Девочка подняла голову и серьёзно сказала, нахмурив брови:
— Если в ней пишут
— Кто знает, что такое правда? — осторожно проговорил старик, вздохнув.
— Хорошее — правда, а дурное — неправда! Очень просто понять, — строго и веско ответила Люба. Брови её сошлись в одну черту, губы сомкнулись, детское лицо стало упрямым, потеряв милое выражение любопытного, весёлого и храброго зверька.
Когда она ушла, все его мысли с напряжением, близким отчаянию, вцепились в неё; он сам подталкивал их в эту сторону, горячо думая:
«Как живёт дитя, а? И не разберёшь — моложе она али старше своих годов? То будто моложе, то — старше..»
Он умилялся её правдивостью, мягким задором, прозрачным взглядом ласковых глаз и вспоминал её смех — негромкий, бархатистый и светлый. Смеясь, она почти не открывала рта, ровный рядок её белых зубов был чуть виден; всегда при смехе уши у неё краснели, она встряхивала головой, на щёки осыпались светлые кудри, она поднимала руки, оправляя их; тогда старик видел, как сильно растёт её грудь, и думал:
«Замуж скоро захочет…»
Он никуда не ходил, но иногда к нему являлся Сухобаев; уже выбранный городским головой, он кубарем вертелся в своих разраставшихся делах, стал ещё тоньше, острее, посапывал, широко раздувая ноздри хрящеватого носа, и не жаловался уже на людей, а говорил о них приглушённым голосом, часто облизывая губы, — слушать его непримиримые, угрожающие слова было неприятно и тяжело.

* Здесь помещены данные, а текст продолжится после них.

(* ===== verification/ScanSni.v ===== *)
(** The SNI scanner of src/src/scan_sni.rs.

    [probe_with] judges one name from what the resolver and the network did,
    [probe_all] runs the probes and puts the answers back in input order,
    [parse_http_response_body] and [decode_chunked_http_body] read the answer
    of dns.google, and [discover_snis_from_google_ips] collects, filters and
    validates candidate names. *)
From Stdlib Require Import Strings.Byte.
From S2P Require Import Prelude RustBytes IpAddr Http Routing ProxyHttp RelayJson RelayUrl RustText Config ScanIps.

(** ** Probing a name *)

Record ProbeResult := mk_probe { p_latency_ms : option Z; p_error : option bytes }.

Definition is_ok (r : ProbeResult) : bool := bool_decide (is_Some (p_latency_ms r)).

Definition failed_probe (e : bytes) : ProbeResult := mk_probe None (Some e).

(** The resolver's answer and the network during one probe. *)
Record SniNet := mk_sni_net { s_dns : Timed (list IpAddr); s_net : Net }.

Definition truncate_reason (s : bytes) (max : nat) : bytes :=
  if len s <=? Z.of_nat max then s
  else concat (filter (λ c, negb (is_control c)) (take max (chars s))).

(** The bytes a probe sends once the handshake is done. *)
Definition sni_head_request : bytes := head_request (bs "www.google.com").

Section probes.
Context (sni_error : bytes → option bytes).

Definition probe_with (google_ip sni : bytes) (n : SniNet) : ProbeResult :=
  match s_dns n with
  | Done [] => failed_probe (bs "dns: no addresses")
  | Failed e => failed_probe (bs "dns: " ++ truncate_reason e 32)
  | Elapsed => failed_probe (bs "dns timeout")
  | Done _ =>
      match parse_socket_addr (at_443 google_ip) with
      | None => failed_probe (bs "bad ip: " ++ bad_addr)
      | Some _ =>
          match n_tcp (s_net n) with
          | Failed e => failed_probe (bs "connect: " ++ e)
          | Elapsed => failed_probe (bs "connect timeout")
          | Done _ =>
              match sni_error sni with
              | Some e => failed_probe (bs "bad sni: " ++ e)
              | None =>
                  match n_tls (s_net n) with
                  | Failed e =>
                      failed_probe (if contains e (bs "reset") || contains e (bs "peer")
                                    then bs "handshake RST (SNI may be blocked)" else bs "tls: " ++ e)
                  | Elapsed => failed_probe (bs "tls handshake timeout")
                  | Done _ =>
                      if negb (n_written (s_net n)) then failed_probe (bs "write failed")
                      else match n_read (s_net n) with
                           | Done b =>
                               let b := ztake 64 b in
                               if (5 <=? len b) && starts_with (bs "HTTP/") b
                               then mk_probe (Some (Z.min (n_millis (s_net n)) u32_max)) None
                               else failed_probe (bs "non-HTTP reply")
                           | Failed e => failed_probe (bs "read: " ++ e)
                           | Elapsed => failed_probe (bs "read timeout")
                           end
                  end
              end
          end
      end
  end.

(** The first entry for [sni] and the others. *)
Fixpoint take_entry (sni : bytes) (out : list (bytes * ProbeResult))
    : option ((bytes * ProbeResult) * list (bytes * ProbeResult)) :=
  match out with
  | [] => None
  | e :: out' =>
      if bool_decide (e.1 = sni) then Some (e, out')
      else let? (x, rest) := take_entry sni out' in Some (x, e :: rest)
  end.

Fixpoint in_input_order (snis : list bytes) (out : list (bytes * ProbeResult)) : list (bytes * ProbeResult) :=
  match snis with
  | [] => []
  | sni :: snis' =>
      match take_entry sni out with
      | Some (e, out') => e :: in_input_order snis' out'
      | None => in_input_order snis' out
      end
  end.

(** Every probe, awaited in turn; [net i] is what the probe of name [i] saw. *)
Definition probe_all (google_ip : bytes) (snis : list bytes) (net : nat → SniNet) : list (bytes * ProbeResult) :=
  in_input_order snis (imap (λ i sni, (sni, probe_with google_ip sni (net i))) snis).

(** [latency_ms.unwrap_or(u32::MAX)]. *)
Definition sni_latency_key (e : bytes * ProbeResult) : Z := default u32_max (p_latency_ms e.2).

Definition sni_row (e : bytes * ProbeResult) : bytes :=
  match p_latency_ms e.2 with
  | Some ms => pad_right 36 e.1 ++ bs " " ++ pad_left 8 (fmt_uint ms) ++ bs "ms  ok"
  | None => pad_right 36 e.1 ++ bs " " ++ pad_left 10 (bs "-") ++ bs "  " ++ default (bs "failed") (p_error e.2)
  end.

(** The lines the test-sni command prints and what it returns. *)
Definition test_sni (config : Config) (net : nat → SniNet) : list bytes * bool :=
  let pool := build_sni_pool_for (c_front_domain config) (default [] (c_sni_hosts config)) in
  let results := sort_by_key sni_latency_key (probe_all (c_google_ip config) pool net) in
  let ok_count := len (filter (λ e, is_ok e.2) results) in
  ([bs "Probing " ++ fmt_uint (len pool) ++ bs " SNI candidate(s) against google_ip=" ++ c_google_ip config
      ++ bs " (TCP+TLS, timeout=3s)..."; [];
    pad_right 36 (bs "SNI") ++ bs " " ++ pad_left 10 (bs "LATENCY") ++ bs "  STATUS";
    repeat x2d 36 ++ bs " " ++ repeat x2d 10 ++ bs "  ------"] ++
   map sni_row results ++ [[]; bs "Working: " ++ fmt_uint ok_count ++ bs " / " ++ fmt_uint (len results)],
   0 <? ok_count).
End probes.
Definition parse_response (buf host : bytes) : Response :=
  match find_sub header_sep buf with
  | None => Failure (bs "no HTTP header terminator")
  | Some hdr_end =>
      match from_utf8 (take hdr_end buf) with
      | None => Failure (bs "non-utf8 header")
      | Some hdr =>
          let body := drop (hdr_end + 4) buf in
          let first := default [] (head (str_lines hdr)) in
          match (let? w := second_item first in parse_u16 w) with
          | None => Failure (bs "bad status line: " ++ first)
          | Some status =>
              if status =? 200 then Body body
              else if (status =? 301) || (status =? 302) || (status =? 307) || (status =? 308) then
                match first_some location_line (str_lines hdr) with
                | None => Failure (bs "redirect without Location")
                | Some loc => let '(new_host, new_path) := parse_url loc host in Redirect new_host new_path
                end
              else Failure (bs "HTTP " ++ fmt_uint status ++ bs ": " ++ take_chars 240 (from_utf8_lossy body))
          end
      end
  end.

(** [https_raw_get] and [parse_response] call each other for as long as the
    server redirects; [None] is a chain longer than the fuel.  The network of
    request [k] may depend on where it goes. *)
Fixpoint https_raw_get (fuel k : nat) (net : nat → bytes → bytes → Hop) (route : Route) (host path : bytes)
    (binary : bool) : option (result bytes bytes) :=
  match fuel with
  | O => None
  | S f =>
      match exchange route (net k host (get_request host path binary)) binary with
      | Err e => Some (Err e)
      | Ok buf =>
          match parse_response buf host with
          | Body b => Some (Ok b)
          | Failure e => Some (Err e)
          | Redirect new_host new_path => https_raw_get f (S k) net route new_host new_path binary
          end
      end
  end.
(* ===== verification/Server.v ===== *)
(** The running server: [ProxyServer::run] (src/src/proxy_server.rs) with the
    tasks it starts and stops, and [TunnelMux::start] with the multiplexer's
    front end for UDP (src/src/tunnel_client.rs).

    [run] up to its [select!] is a function of the server's settings and of
    the two binds; from there on the server is a step relation over its tasks,
    the clients they serve and the shutdown signal. *)
From Stdlib Require Import Strings.Byte.
From S2P Require Import Prelude RustBytes NodeHandlers Scripts Mux MuxState TunnelLoop Session Quota Routing ProxyHttp Relay Pool Config Startup.

(** ** The multiplexer *)

(** Durations in milliseconds. *)
Definition REPLY_TIMEOUT_SLACK : Z := 5000.
Definition REPLY_TIMEOUT : Z := 20000.

Record TunnelMux := mk_tunnel_mux {
  tm_shared : Shared;             (* connect_data_unsupported, unreachable_cache, preread counters *)
  tm_legacy : Legacy;
  tm_reply_timeout : Z;
  tm_elevated_sessions : Z;
  tm_max_elevated : Z;
  tm_coalesce_step_ms : Z;
  tm_coalesce_max_ms : Z;
  tm_rtt_tracker : option RttTracker
}.

(** [TunnelMux::start]; the batch timeout is clamped, so that the sum does not
    saturate. *)
Definition mux_start (fronter : DomainFronter) (coalesce_step_ms coalesce_max_ms : Z) (network_preset : option bytes)
    : TunnelMux :=
  let '(init_step, init_max, rtt_tracker) := initial_coalesce coalesce_step_ms coalesce_max_ms network_preset in
  let unique_n := Z.of_nat (size (list_to_set (ids (rs_scripts (df_relay fronter))) : gset bytes)) in
  {| tm_shared := mk_shared false ∅ (mk_prereads 0 0 0 0 0 0);
     tm_legacy := mk_legacy ∅ false unique_n;
     tm_reply_timeout := df_batch_timeout fronter + REPLY_TIMEOUT_SLACK;
     tm_elevated_sessions := 0;
     tm_max_elevated := MAX_ELEVATED_TOTAL;
     tm_coalesce_step_ms := init_step;
     tm_coalesce_max_ms := init_max;
     tm_rtt_tracker := rtt_tracker |}.

Definition is_adaptive (m : TunnelMux) : bool := bool_decide (is_Some (tm_rtt_tracker m)).

(** What a caller makes of its reply channel: the response, the batch's
    error, or a channel whose sender is gone. *)
Definition unwrap_reply (r : option (result (TunnelResponse * bytes) bytes)) : result TunnelResponse bytes :=
  match r with
  | Some (Ok (resp, _)) => Ok resp
  | Some (Err e) => Err e
  | None => Err (bs "mux channel closed")
  end.

Definition udp_open (host : bytes) (port : Z) (data : bytes) (reply : Channel) : MuxMsg := MUdpOpen host port data reply.
Definition udp_data (sid data : bytes) (reply : Channel) : MuxMsg := MUdpData sid data reply.
Definition close_session (sid : bytes) : MuxMsg := MClose sid.

(** ** The server's tasks *)

(** The tasks [run] starts, and those that go on starting: the HTTP/2 prewarm
    [warm] spawns, the driver of each HTTP/2 connection, the multiplexer's loop
    ([TunnelMux::start]) and each request it sends (a connect, or a batch). *)
Inductive Task :=
  | WarmUp (n : Z) | H2Prewarm | H2Driver (conn : nat)
  | KeepAlive | PoolRefill | StatsTick | SaveQuota | HttpAccept | SocksAccept
  | MuxLoop | MuxRequest (req : nat).

#[global] Instance Task_eq_dec : EqDecision Task.
Proof. solve_decision. Defined.

(** A task whose abort was requested is dropped at its next await. *)
Inductive Status := Alive | Aborting | Gone.

#[global] Instance Status_eq_dec : EqDecision Status.
Proof. solve_decision. Defined.

(** An accept loop: the count of descriptor errors and the clients in its
    [JoinSet]; a client that has ended stays in the set until it is reaped. *)
Record Accept := mk_accept { fd_exhaust_count : Z; children : list (nat * bool) }.
Lemma cert_ok_op ms flag flag' h h' ts i p p' ws m' ws' :
  cert_ok ms flag h ts → ts !! i = Some p → (h' = h ∨ h = None ∨ h = Some i) →
  owns m' p' → Forall2 owns ws' ws →
  (∀ m, ms !! i = Some m → mode_change i h flag flag' m m' ws' ∧ (m' = Gate → h' = h)) →
  cert_ok (<[i := m']> ms ++ ws') flag' h' (<[i := p']> ts ++ ws).
Proof.
  intros [Ho Hs H1 Hg] Hi Hh Hp Hw Hm. destruct (Forall2_lookup_r _ _ _ _ _ Ho Hi) as (m & Him & _).
  destruct (Hm m Him) as [Hc Hgate]. assert (Hlt : (i < length ms)%nat) by (by eapply lookup_lt_Some).
  assert (Hother : ∀ j, j ≠ i → ms !! j = Some Gate → h' = Some j ∧ h = Some j).
  { intros j Hj Hjg. destruct (Hg j Hjg) as [E _]. destruct Hh as [->|[->|Hh]]; naive_solver. }
  assert (Hn : Forall2 owns (<[i := m']> ms ++ ws') (<[i := p']> ts ++ ws)) by (apply Forall2_app; [by apply Forall2_insert|done]).
  destruct Hc as [m ws0 Hf Hfree Hmg|Hhi Hfl Hf|Hf|Hf|Hf].
  - assert (Hold : ∀ j x, x ≠ Free → (<[i := m]> ms ++ ws0) !! j = Some x → ms !! j = Some x).
    { intros j x Hx [[-> ->]|[[_ E]|[_ E]]]%modes_lookup; [done|done| |done]. rewrite Forall_lookup in Hfree.
      by apply Hfree in E. }
    subst flag'. constructor; [done|..].
    + intros j E%Hold; [by eapply Hs|done].
    + intros j1 j2 E1%Hold E2%Hold; [by apply H1|done|done].
    + intros j E%Hold; [|done]. assert (j ≠ i) by congruence. destruct (Hother j) as [-> _]; [done|done|].
      split; [done|]. by apply (Hg j).
  - assert (Hno : ∀ j, ms !! j ≠ Some Owner) by (intros j Hj%Hs; congruence). constructor; [done|..].
    + intros j [[-> ?]|[[_ E]|[_ E]]]%modes_lookup; [done|by destruct (Hno j)|done|done].
    + intros j1 j2 [[-> ?]|[[_ E]|[_ E]]]%modes_lookup; [done|by destruct (Hno j1)|done|done].
    + intros j [[-> _]|[[Hj E]|[_ E]]]%modes_lookup; [|destruct (Hother j Hj E); congruence|done|done].
      rewrite Hgate by done. done.
  - destruct (Hg i Him) as [Hhi Hfl]. assert (Hno : ∀ j, ms !! j ≠ Some Owner) by (intros j Hj%Hs; congruence).
    constructor; [done|done|..].
    + assert (Honly : ∀ j, (<[i := Owner]> ms ++ []) !! j = Some Owner → j = i).
      { intros j [[-> _]|[[_ E]|[_ E]]]%modes_lookup; [done|by destruct (Hno j)|done|done]. }
      intros j1 j2 ->%Honly ->%Honly. done.
    + intros j [[-> ?]|[[Hj E]|[_ E]]]%modes_lookup; [done|destruct (Hother j Hj E); congruence|done|done].
  - assert (Hno : ∀ j x, x ≠ Free → (<[i := Free]> ms ++ []) !! j = Some x → False).
    { intros j x Hx [[-> ->]|[[Hj E]|[_ E]]]%modes_lookup; [done| |done|done].
      destruct x; [done| |by apply Hj, H1]. apply Hs in Him. destruct (Hg j E). congruence. }
    constructor; [done|intros j E; by apply Hno in E|intros j1 j2 E; by apply Hno in E|intros j E; by apply Hno in E].
  - assert (Honly : ∀ j x, x ≠ Free → (<[i := Free]> ms ++ [Owner]) !! j = Some x → x = Owner ∧ j = length ms).
    { intros j x Hx [[-> ->]|[[Hj E]|[Hj E]]]%modes_lookup; [done| | |done].
      - exfalso. destruct x; [done| |by apply Hj, H1]. apply Hs in Him. destruct (Hg j E). congruence.
      - destruct (j - length ms)%nat as [|n] eqn:Ed; [|done]. injection E as <-. split; [done|lia]. }
    constructor; [done|..].
    + intros j _. subst flag'. by eapply Hs.
    + intros j1 j2 [_ ->]%Honly [_ ->]%Honly; done.
    + intros j [? _]%Honly; done.
Qed.

(** The commands respect the ownership. *)

Lemma owns_locked m f k : m ≠ Gate → leaves_flag f → owns m k → owns m (locked f k).
Proof. intros Hm Hf Hk. simpl. split; [done|]. left. split_and!; auto. Qed.

Lemma owns_log m msg k : m ≠ Gate → owns m k → owns m (push_log msg k).
Proof. intros Hm Hk. by apply owns_locked. Qed.

Lemma probes_leave_flag {A} (f : A → bytes * SniProbeState) l st :
  u_cert_op_in_progress (foldl (λ st e, set_probe (f e).1 (f e).2 st) st l) = u_cert_op_in_progress st.
Proof. revert st. induction l as [|e l IH]; intros st; simpl; [done|]. by rewrite IH. Qed.

Ltac owns_walk :=
  repeat (intros; lazymatch goal with
  | |- owns _ (match ?x with _ => _ end) => destruct x
  | |- owns _ (locked _ _) => apply owns_locked; [done|try done|]
  | |- owns _ (push_log _ _) => apply owns_log; [done|]
  | |- owns _ (Call _ _) => split; [reflexivity|]
  | |- owns _ (Spawn _ _) => split; [done|split]
  | |- owns _ (SpawnProxy _ _) => split; [done|split]
  | |- owns _ (ClearActive _) => split; [done|]
  | |- owns _ (Join _ _ _) => split; [done|split]
  | |- owns _ (IfFinished _ _ _) => split; [done|split]
  | |- owns _ Done => reflexivity
  end).

Lemma sweep_owns a : owns Free (sweep a).
Proof. unfold sweep. owns_walk. Qed.

Lemma proxy_task_owns cfg : owns Free (proxy_task cfg).
Proof. unfold proxy_task. owns_walk. Qed.

Lemma tasks_own :
  (∀ cfg, owns Free (test_task cfg)) ∧ (∀ ip sni, owns Free (probe_task ip sni)) ∧
  (∀ ip snis, owns Free (probe_all_task ip snis)) ∧ owns Free check_ca_task ∧
  (∀ route, owns Free (check_task route)) ∧ owns Free poll_task.
Proof.
  unfold test_task, probe_task, probe_all_task, check_ca_task, check_task, poll_task. split_and!; owns_walk.
  intros c st. apply (probes_leave_flag (λ e, (e.1, probe_state e.2))).
Qed.

Lemma download_task_owns route url name : owns Free (download_task route url name).
Proof.
  unfold download_task. split; [reflexivity|].
  assert (Hf : ∀ r, owns Free (Update (λ _ st, with_download (u_download_in_progress st) r (u_last_download_at st) st) (Unlock Done))).
  { intros r. left. split_and!; done. }
  intros [out [n|e]]; (split; [done|]); left; (split; [done|]); (split; [done|]); (apply owns_log; [done|]); apply Hf.
Qed.

(** An operation on the certificates owns the flag until its update. *)
Lemma cert_tasks_own : owns Owner install_task ∧ owns Owner remove_task.
Proof.
  split; unfold install_task, remove_task; (apply owns_log; [done|]); (split; [reflexivity|]); intros [x|e];
    (split; [done|]); right; left; (split; [done|]); (split; [by intros c st|]); (split; [done|]); owns_walk.
Qed.

Lemma gate_owns msg w k : owns Owner w → owns Free k → owns Free (cert_gate msg w k).
Proof.
  intros Hw Hk. simpl. split_and!; try done.
  - left. split_and!; done.
  - right. right. split_and!; done.
Qed.

Lemma handle_owns a cmd : owns Free (handle a cmd).
Proof.
  pose proof tasks_own as (Ht & Hp & Hpa & Hc & Hu & Hpo). destruct cert_tasks_own as [Hi Hr].
  destruct cmd; unfold handle; owns_walk; auto using sweep_owns, proxy_task_owns, download_task_owns, gate_owns.
  intros c st. apply (probes_leave_flag (λ s, (s, SniInFlight))).
Qed.

(** The background thread goes on without owning the flag. *)
Lemma cert_ok_background ms flag h ts p p' ws :
  cert_ok ms flag h ts → ts !! 0%nat = Some p → (∀ m, owns m p → m = Free ∧ owns Free p' ∧ Forall (owns Free) ws) →
  ∃ ms', cert_ok ms' flag h (<[0%nat := p']> ts ++ ws).
Proof.
  intros Hc H0 Hp. destruct (Forall2_lookup_r _ _ _ _ _ (co_owns _ _ _ _ Hc) H0) as (m & Hm & Ho).
  destruct (Hp m Ho) as (-> & Hp' & Hw). exists (<[0%nat := Free]> ms ++ replicate (length ws) Free).
  eapply cert_ok_op; [done|done|by left|done| |].
  - clear -Hw. induction Hw; constructor; done.
  - intros m Hm'. rewrite Hm in Hm'. injection Hm' as <-. split; [|done]. constructor; [done| |done].
    apply Forall_replicate. done.
Qed.

Lemma abortable_free m p : abortable p = true → owns m p → m = Free.
Proof. destruct p; try done; intros Ha [-> _]; by destruct j. Qed.

Lemma cert_inv_step s s' : cert_inv s → step s s' → cert_inv s'.
Proof.
  unfold cert_inv. intros [ms Hc] Hs. destruct Hs; cbn [ui_state holder threads] in *.
  - destruct (Forall2_lookup_r _ _ _ _ _ (co_owns _ _ _ _ Hc) H) as (m & Hm & Ho).
    destruct (op_mode _ _ _ _ _ _ _ _ _ Ho H0) as (m' & ws' & Ho' & Hw & Hmc & _ & Hg).
    exists (<[i := m']> ms ++ ws'). eapply cert_ok_op; [done|done|by eapply op_holder|done|done|].
    intros m0 Hm0. assert (m0 = m) as -> by congruence. done.
  - rewrite <- (app_nil_r (<[_ := _]> _)). eapply cert_ok_background; [done|done|]. simpl. auto using handle_owns.
  - rewrite <- (app_nil_r (<[_ := _]> _)). eapply cert_ok_background; [done|done|]. simpl. auto using sweep_owns.
  - eapply cert_ok_background; [done|done|]. simpl. intros m (-> & Hw & Hk). auto.
  - rewrite <- (app_nil_r (<[_ := _]> _)). eapply cert_ok_background; [done|done|]. simpl. intros m (-> & Hk). auto.
  - rewrite <- (app_nil_r (<[_ := _]> _)). eapply cert_ok_background; [done|done|]. simpl. intros m (-> & H1 & H2).
    destruct p; auto.
  - rewrite <- (app_nil_r (<[_ := _]> _)). eapply cert_ok_background; [done|done|]. simpl. intros m (-> & H2 & H3).
    destruct H1; subst; auto.
  - assert (t ≠ 0%nat) as Hne by (intros ->; assert (p = Join 0%nat k1 k2) as -> by congruence; done).
    assert (Hc' : cert_ok (<[t := Free]> ms ++ []) (u_cert_op_in_progress st) h (<[t := Done]> ts ++ [])).
    { eapply cert_ok_op; [done|done|by left|done|done|]. intros m Hm. split; [|done].
      destruct (Forall2_lookup_r _ _ _ _ _ (co_owns _ _ _ _ Hc) H0) as (m0 & Hm0 & Ho).
      assert (m0 = m) as -> by congruence. rewrite (abortable_free _ _ H1 Ho). by constructor. }
    rewrite app_nil_r in Hc'. rewrite (app_nil_r (<[t := Done]> ts)) in Hc'. rewrite <- (app_nil_r (<[0%nat := _]> _)).
    eapply cert_ok_background; [done|by rewrite list_lookup_insert_ne|]. simpl. intros m (-> & H2 & H3). auto.
  - by exists ms.
  - by exists ms.
  - by exists ms.
  - by exists ms.
Qed.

— Наше дело-с — пастырское, где скот окрика не слушает, там уж поневоле надо тронуть его батожком-с!
Люба стала главною нитью, связывающею его с жизнью города: ей были известны все события, сплетни, намерения жителей, и о чём бы она ни говорила, речь её была подобна ручью чистой воды в грязных потоках — он уже нашёл своё русло и бежит тихонько, светлый по грязи, мимо неё.
Иногда они беседовали о прочитанных книгах, и Кожемякин ясно слышал, что Люба с одинаковым интересом и восхищением говорит о добрых и злых героях.
— Как же это? — уличал он её. — Где же тут правда, добро, а?
Она, смеясь, отвечала:
— Уж так у меня выходит, я не знаю, как это!
И задумывалась, а он слегка издевался над нею, очень довольный чем-то.
Но однажды она сказала с улыбкой и точно прося извинить её:
— Ведь это всё — прошло, все — померли, и осталась одна сказка, а я читаю сказку и всех — люблю: и бабу-ягу, и Алёнушку с Иванушкой…
Удивлённо раскрыла глаза и захохотала,
— Ой, это верно, верно! Ведь без бабы-яги сказки-то и не было бы!
— Чай, поди, о женихах думаешь? — спросил он однажды.
Она отрицательно покачала головой.
— Нет.
Но тотчас, покраснев, опустила голову и сказала вдумчиво:
— То есть, конечно, думаю об этом, как же? Только, видите ли, если выходить замуж так вот — ни с чем в душе, — ведь будет то же самое, что у всех, а — зачем это? Это же нехорошо! Вон Ваня Хряпов считает меня невестой своей…
— Он хороший парень?
— Он? Хороший, — неуверенно ответила Люба. — Так себе, — добавила она, подумав. — Ленивый очень, ничего не хочет делать! Всё о войне говорит теперь, хотел ехать добровольцем, а я чтобы сестрой милосердия. Мне не нравится война. А вот дедушка его — чудесный!
— Ну, ещё чего скажешь! — воскликнул Кожемякин, рассердясь и ревнуя. — От него, Кощея, весь город плачет…
— А он — хороший! — спокойно и уверенно повторила Люба.
Старик надулся и замолчал.
Уже не раз в багряные вечера осени, поглядывая в небо, где красные облака напоминали о зиме, вьюгах, одиночестве, он думал:
«Рановато я отказал имущество-то городу — лучше бы оставить молодой вдове! Может, и сын был бы. А то — что же? Жил-жил — помер, а и глаз закрыть некому. Положим — завещание можно изменить, да-а…»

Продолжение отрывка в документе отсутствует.